The Trust Fund Recovery Penalty: Personal Liability for Employment Taxes
A business falls short of cash. Payroll taxes—the amounts withheld from employees' paychecks plus the employer's matching contribution—go unpaid. The IRS then assesses a penalty against individual officers, managers, or owners: the "trust fund recovery penalty," or TFRP. Unlike ordinary business tax liability (which a corporation can discharge in bankruptcy), the TFRP is a personal, non-dischargeable debt. Understanding who is liable, what constitutes "willfulness," and how to defend against TFRP assessment is critical.
The Statute and Who is a "Responsible Person"
IRC § 6672 imposes a penalty equal to 100% of the unpaid trust fund portion of employment taxes (Social Security and Medicare on employees' wages, plus income tax withholdings) against any "responsible person" who willfully fails to pay those taxes. The trust fund is the money withheld from employees; it belongs to employees and the government, not the business, and the law treats its misappropriation seriously.1
A "responsible person" is an individual who has the authority to control the financial and payroll operations of the business and who knows the business has not remitted employment taxes. This includes not only owners and officers, but also payroll managers, bookkeepers, or financial consultants with authority over payroll decisions. Multiple individuals can be liable; the IRS is not required to select only one.
Courts look to several factors in determining responsibility: Do you have signing authority on the business's bank account? Do you make payroll decisions? Did you learn that taxes were not being paid? Did you take steps to address the shortfall? Responsibility is established if you had authority to direct payment of the taxes and knew of the failure to pay.
Willfulness and the Volitional Standard
The statute requires willfulness. The Supreme Court has held that willfulness in the § 6672 context means a "volitional act" or "conscious, intentional omission"—not mere negligence or recklessness, but a deliberate choice not to comply.2
This is a narrower standard than negligence. If a payroll processor mishandles withholdings while you were unaware, you may not be liable even if, as owner, you had ultimate responsibility. However, if you knew the business was short of funds and made a conscious decision to defer payroll taxes in favor of paying suppliers or rent, the IRS has a strong willfulness argument. Similarly, if the IRS demands payment and you ignore the demand, willfulness is easier to prove.

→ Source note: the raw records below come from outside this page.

Lemma min_heap_adjust_witness :
  ∃ s' st', min_heap_adjust_ (λ _, true) ex_heap ex_cells' 2 = Some (s', st', 0) ∧
    heap_wf st' s' ∧ elems s' ≡ₚ [1; 2; 3].
Proof.
  destruct (min_heap_adjust_correct (λ _, true) ex_cells ex_cells' ex_heap 2 ex_heap_wf)
    as (s' & st' & ? & ? & ? & _).
  - vm_compute. right. left.
  - intros x Hx. unfold hs_timeout, cells_store, ex_cells'. by rewrite lookup_insert_ne.
  - intros x. unfold hs_valid, cells_store, ex_cells'.
    destruct (decide (x = 2)) as [->|]; [|by rewrite lookup_insert_ne].
    rewrite lookup_insert_eq. split; intros _; eexists; vm_compute; reflexivity.
  - intros x. unfold hs_idx, cells_store, ex_cells'.
    destruct (decide (x = 2)) as [->|]; [|by rewrite lookup_insert_ne].
    rewrite lookup_insert_eq. vm_compute. reflexivity.
  - by exists s', st'.
Defined.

Courts have found willfulness in scenarios such as: paying other creditors while deliberately neglecting employment taxes; making no inquiry into whether taxes were being remitted; or continuing operations knowing that withholdings were being diverted.3
Common Defenses
Lack of Responsibility: If you did not have authority over payroll or financial decisions, you may not be a "responsible person." A passive investor or board member without day-to-day control may escape liability.
Lack of Knowledge: If you genuinely did not know the business had failed to remit employment taxes, liability is less likely (though this is a fact-intensive inquiry and the IRS will scrutinize your credibility).
Third-Party Reliance: If you delegated payroll to a third-party payroll processor or accountant with specific instructions to remit taxes, and that party failed despite your instructions, you may have a defense (though this is weak if you failed to monitor or follow up).
Challenge the IRS's Notice and Demand Procedure: The IRS must follow specific procedural requirements before asserting TFRP liability. If the IRS failed to comply with the applicable notice requirements (in particular, the required notice under IRC § 6751(b), which requires the IRS to obtain supervisory approval before assessing the penalty), the assessment may be invalid.
Practical Takeaway
If you are involved in a business with cash flow challenges, prioritize employment tax remittance. It is a non-negotiable obligation. If your business cannot remit employment taxes, you have an immediate obligation to consult with a tax advisor and, if necessary, a bankruptcy attorney. Do not ignore IRS notices or demands. If the IRS asserts TFRP liability against you, respond quickly: gather evidence of your role (or lack thereof) in payroll decisions, document any instructions you gave to third parties, and file a protest or, if assessed, file a claim for refund and litigate if necessary. The TFRP is one of the most aggressive penalties in the tax code, and early defense is critical.